● Activity: Copy out exactly the lines below that run from the one holding "assert (EF : forall" to the one holding "rewrite <- EF.", keeping both of those lines and no others.

*** Information given Section Begins ***

Lemma scan_server_response_inv self :
  let buf := hs_response self in
  match scan_server_response self with
  | LOOP_EXIT pos parsed =>
    (pos <= strlen buf 0)%nat /\
    parsed = set_slices (hs_slices parsed) self /\
    slices_in buf SERVER_RESPONSE_RESET (hs_slices parsed)
  | LOOP_RECV_MORE parsed => parsed = set_slices (hs_slices parsed) self
  | LOOP_FUEL => False
  end.
Proof.
  intros buf. unfold scan_server_response. fold buf.
  remember (reset_slices SERVER_RESPONSE_RESET self) as s1 eqn:Hs1.
  assert (F1 : forall g, set_slices g s1 = set_slices g self).
  { intros g. rewrite Hs1. apply server_reset_frame. }
  assert (P1 : slices_in buf SERVER_RESPONSE_RESET (hs_slices s1)).
  { intros f Hf. rewrite Hs1. apply server_reset_in. exact Hf. }
  clear Hs1.
  assert (E1 : s1 = set_slices (hs_slices s1) self).
  { rewrite <- F1. destruct s1; reflexivity. }
  destruct (nn_ws_match_token (cs "HTTP/1.1 ") buf 0 false false)
    as [[|] p1] eqn:T1; [exact E1|].
  apply match_token_bound in T1; [|lia].
  destruct (nn_ws_match_value [SP] buf p1 false false) as [[rc p2] v] eqn:V.
  apply match_value_bound in V; [|lia]. destruct V as [Hv Hp2].
  remember (set_slice F_status_code v s1) as s2 eqn:Hs2.
  assert (F2 : forall g, set_slices g s2 = set_slices g self).
  { intros g. rewrite Hs2, set_slices_set_slice. apply F1. }
  assert (P2 : slices_in buf SERVER_RESPONSE_RESET (hs_slices s2)).
  { rewrite Hs2. apply slices_in_set; assumption. }
  clear Hs2.
  assert (E2 : s2 = set_slices (hs_slices s2) self).
  { rewrite <- F2. destruct s2; reflexivity. }
  destruct rc; cbn [is_match negb]; [exact E2|].
  specialize (Hp2 eq_refl).
  destruct (nn_ws_match_value NN_WS_HANDSHAKE_CRLF buf p2 false false)
    as [[rc p3] v3] eqn:V3.
  apply match_value_bound in V3; [|lia]. destruct V3 as [Hv3 Hp3].
  remember (set_slice F_reason_phrase v3 s2) as s3 eqn:Hs3.
  assert (EF : forall g, set_slices g s3 = set_slices g self).
  { intros g. rewrite Hs3, set_slices_set_slice. apply F2. }
  assert (P3 : slices_in buf SERVER_RESPONSE_RESET (hs_slices s3)).
  { rewrite Hs3. apply slices_in_set; assumption. }
  clear Hs3.
  assert (E3 : s3 = set_slices (hs_slices s3) self).
  { rewrite <- EF. destruct s3; reflexivity. }
  destruct rc; cbn [is_match negb]; [exact E3|].
  specialize (Hp3 eq_refl).
  pose proof (header_loop_inv SERVER_RESPONSE_HEADERS buf
                (slices_in buf SERVER_RESPONSE_RESET)
                (slices_in_set buf SERVER_RESPONSE_RESET)
                (S (length buf)) p3 s3) as Hl.
  pose proof (header_loop_fuel SERVER_RESPONSE_HEADERS buf p3 s3) as Hf.
  destruct (header_loop _ _ _ _ _) as [parsed|pos parsed|].
  - destruct Hl as [Hl1 Hl2]; [lia|assumption|].
    rewrite Hl1 at 1. rewrite EF. reflexivity.
  - destruct Hl as (Hl1 & Hl2 & Hl3); [lia|assumption|].
    split; [exact Hl1|]. split; [|exact Hl3].
    rewrite Hl2 at 1. rewrite EF. reflexivity.
  - apply Hf; [lia|reflexivity].
Qed.
(** * Nodal temperature export from an Abaqus ODB archive

    A shallow embedding of [extract_temperature.py]: the coordinate cache,
    the node-set resolver, the lazily opened CSV writers and the frame loop
    of [export_temperatures], followed by the properties its specification
    states about them.

    Conventions of the embedding.
    - Python [float] values (frame times, coordinates, field data) are
      finite doubles and are carried as the rationals they denote; the only
      operations the program applies to them are [<] and [>].
    - Python [int] is [Z]; an index produced by [enumerate] is a [nat].
    - The archive is the read-only object graph that [odbAccess] exposes.
      [FieldOutput.getSubset] belongs to Abaqus and is a field of the
      model, not a definition of this file.
    - Everything the program does to the outside world is recorded as a
      list of events, in program order; exceptions are values. *)

From Stdlib Require Import ZArith QArith List String Ascii Lia Bool.
From Stdlib Require Import Permutation Sorted DecimalString.
From stdpp Require Import base option list gmap strings.

Local Open Scope string_scope.
Local Open Scope list_scope.
(** * Activity tracker: the JSON-backed store and the calendar view

    A shallow embedding of [src/database/db_manager.py] (class
    [DatabaseManager]), of the month navigation, the drawing of the month
    and the indicator computation of [src/gui/calendar_view.py] (class
    [CalendarView]), of [sanitize_input] and [validate_color_hex] of
    [src/utils/validators.py], and of the statistics and the handlers of
    [src/main.py] (class [MainWindow]) that write to the store, followed by
    the properties the specification states about them and by further
    properties of the code.

    Modelling conventions.
    - A Python [int] is a [Z]; a Python [str] is a [string], compared the way
      Python compares strings: lexicographically, character code by
      character code ([String.compare]). A [string] holds the UTF-8 bytes
      of the text, whose order agrees with the order of the code points.
    - The dictionaries stored in the JSON document are records: every
      category carries the keys "id", "name", "color" and every activity the
      keys "id", "title", "category_id", "date", "duration", "notes", as all
      writers of the document produce them.
    - The backing file is the state of a small state monad [Store]: an
      operation loads the whole document, changes it in memory and dumps it
      back, as every method of [DatabaseManager] does. *)

From Stdlib Require Import ZArith Ascii String.
From stdpp Require Import base decidable option list sorting gmap strings.

Local Open Scope Z_scope.

(** ** Data model *)

(** [{"id": ..., "name": ..., "color": ...}] *)
Record Category : Type := mkCategory {
  cat_id : Z;
  cat_name : string;
  cat_color : string
}.

(** [{"id": ..., "title": ..., "category_id": ..., "date": ...,
      "duration": ..., "notes": ...}] *)
Record Activity : Type := mkActivity {
  act_id : Z;
  act_title : string;
  act_category_id : Z;
  act_date : string;
  act_duration : Z;
  act_notes : string
}.

(** The activities file: [{"categories": [...], "activities": [...]}]. *)
Record Document : Type := mkDocument {
  categories : list Category;
  activities : list Activity
}.

#[global] Instance Category_eq_dec : EqDecision Category.
Proof. solve_decision. Defined.

#[global] Instance Activity_eq_dec : EqDecision Activity.
Proof. solve_decision. Defined.

(** ** The store monad: the backing file threaded through the calls *)

Definition Store (A : Type) : Type := Document -> A * Document.

#[global] Instance Store_ret : MRet Store := fun A x file => (x, file).

#[global] Instance Store_bind : MBind Store :=
  fun A B k m file => let (x, file') := m file in k x file'.

(** [with open(self.activities_file, 'r') as f: data = json.load(f)] *)
Definition load : Store Document := fun file => (file, file).

(** [with open(self.activities_file, 'w') as f: json.dump(data, f, ...)] *)
Definition dump (data : Document) : Store unit := fun _ => (tt, data).
(** * Excel mock interviewer: evaluation engine, interview agent and report

    A shallow embedding of [src/evaluation.py] and [src/agent.py].

    Modelling conventions.
    - Python floats are modelled as exact rationals [Q]; [round(x, 1)] is
      round-half-even to one decimal place on the exact value.
    - Python strings are [string] over ASCII; [str.lower], [str.upper],
      [str.split] and [str.strip] act on ASCII characters.
    - A JSON document returned by the language model is a [jval]; a parsed
      JSON object is an association list.  The model's answer at each retry
      attempt is an oracle input: [None] stands for any failure of the call
      (transport error, unparsable JSON, or a JSON value that is not an
      object, all of which raise inside the [try] block of the caller).
    - Spreadsheet parsing ([openpyxl.load_workbook], [pandas.read_excel]) is
      an external capability: its outcome is an input, [inl msg] when the
      library raises with message [msg].
    - Timestamps, logging and [time.sleep] have no observable effect on the
      values studied here and are left out. *)

From Stdlib Require Import List String Ascii ZArith QArith Qround Qminmax Lqa Lia Bool.
Import ListNotations.

Open Scope string_scope.
Set Warnings "-register-all".

(** ** Python-like helpers *)

Module Py.

(** JSON values as produced by the JSON output parser. *)
Inductive jval : Type :=
| JNull
| JBool (b : bool)
| JNum (q : Q)
| JStr (s : string)
| JArr (l : list jval)
| JObj (l : list (string * jval)).

Definition jobj := list (string * jval).

(** [key in d] and [d[key]] / [d.get(key)] for a parsed object. *)
Fixpoint lookup (k : string) (d : jobj) : option jval :=
  match d with
  | [] => None
  | (k', v) :: d' => if String.eqb k k' then Some v else lookup k d'
  end.

(** [d.setdefault(k, v)]: a missing key is added at the end. *)
Definition setdefault (k : string) (v : jval) (d : jobj) : jobj :=
  match lookup k d with
  | Some _ => d
  | None => (d ++ [(k, v)])%list
  end.

(** [d[k] = v]. *)
Fixpoint set_key (k : string) (v : jval) (d : jobj) : jobj :=
  match d with
  | [] => [(k, v)]
  | (k', v') :: d' => if String.eqb k k' then (k', v) :: d' else (k', v') :: set_key k v d'
  end.

(** Python truthiness of a JSON value. *)
Definition truthy (v : jval) : bool :=
  match v with
  | JNull => false
  | JBool b => b
  | JNum q => negb (Qeq_bool q 0)
  | JStr s => negb (String.eqb s "")
  | JArr l => negb (Nat.eqb (List.length l) 0)
  | JObj l => negb (Nat.eqb (List.length l) 0)
  end.

(** [isinstance(v, (int, float))] and then [float(v)]: [bool] is a
    subclass of [int] in Python. *)
Definition as_number (v : jval) : option Q :=
  match v with
  | JNum q => Some q
  | JBool b => Some (if b then 1 else 0)
  | _ => None
  end.

Definition is_space (c : ascii) : bool :=
  let n := nat_of_ascii c in
  (Nat.leb 9 n && Nat.leb n 13) || (Nat.leb 28 n && Nat.leb n 32).

(** [len(s.split())]: the number of maximal runs of non-whitespace. *)
Fixpoint count_words_aux (in_word : bool) (s : string) : nat :=
  match s with
  | EmptyString => 0
  | String c s' =>
      if is_space c then count_words_aux false s'
      else ((if in_word then 0 else 1) + count_words_aux true s')%nat
  end.

Definition split_len (s : string) : nat := count_words_aux false s.

Definition lower_char (c : ascii) : ascii :=
  let n := nat_of_ascii c in
  if Nat.leb 65 n && Nat.leb n 90 then ascii_of_nat (n + 32)%nat else c.

Definition upper_char (c : ascii) : ascii :=
  let n := nat_of_ascii c in
  if Nat.leb 97 n && Nat.leb n 122 then ascii_of_nat (n - 32)%nat else c.

Fixpoint map_string (f : ascii -> ascii) (s : string) : string :=
  match s with
  | EmptyString => EmptyString
  | String c s' => String (f c) (map_string f s')
  end.

Definition lower (s : string) : string := map_string lower_char s.
Definition upper (s : string) : string := map_string upper_char s.

(** [t in s] for strings: substring test. *)
Fixpoint contains (t s : string) : bool :=
  String.prefix t s ||
  match s with
  | EmptyString => false
  | String _ s' => contains t s'
  end.

Fixpoint lstrip (s : string) : string :=
  match s with
  | EmptyString => EmptyString
  | String c s' => if is_space c then lstrip s' else s
  end.

Fixpoint rev_string (s : string) : string :=
  match s with
  | EmptyString => EmptyString
  | String c s' => rev_string s' ++ String c EmptyString
  end.

Definition strip (s : string) : string := rev_string (lstrip (rev_string (lstrip s))).

(** [round(x, 1)]: round half to even at one decimal. *)
Definition round_half_even (y : Q) : Z :=
  let f := Qfloor y in
  let d := y - inject_Z f in
  if negb (Qle_bool (1#2) d) then f
  else if negb (Qle_bool d (1#2)) then (f + 1)%Z
  else if Z.even f then f else (f + 1)%Z.

Definition round1 (x : Q) : Q := inject_Z (round_half_even (x * 10)) / 10.

(** [max(lo, min(hi, x))]. *)
Definition clamp (lo hi x : Q) : Q := Qmax lo (Qmin hi x).

(** The retry loop shared by the generator and the evaluator:
    [for attempt in range(max_retries): try: return body(attempt)
     except: if attempt == max_retries - 1: return fallback].
    [None] is the implicit [None] returned when the loop runs out. *)
Fixpoint retry_loop {A} (attempts : list nat) (last : nat)
    (body : nat -> option A) (fallback : A) : option A :=
  match attempts with
  | [] => None
  | a :: rest =>
      match body a with
      | Some r => Some r
      | None => if Nat.eqb a last then Some fallback
                else retry_loop rest last body fallback
      end
  end.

*** Information given Section Ends ***

● Exercise output:
  assert (EF : forall g, set_slices g s3 = set_slices g self).
  { intros g. rewrite Hs3, set_slices_set_slice. apply F2. }
  assert (P3 : slices_in buf SERVER_RESPONSE_RESET (hs_slices s3)).
  { rewrite Hs3. apply slices_in_set; assumption. }
  clear Hs3.
  assert (E3 : s3 = set_slices (hs_slices s3) self).
  { rewrite <- EF. destruct s3; reflexivity. }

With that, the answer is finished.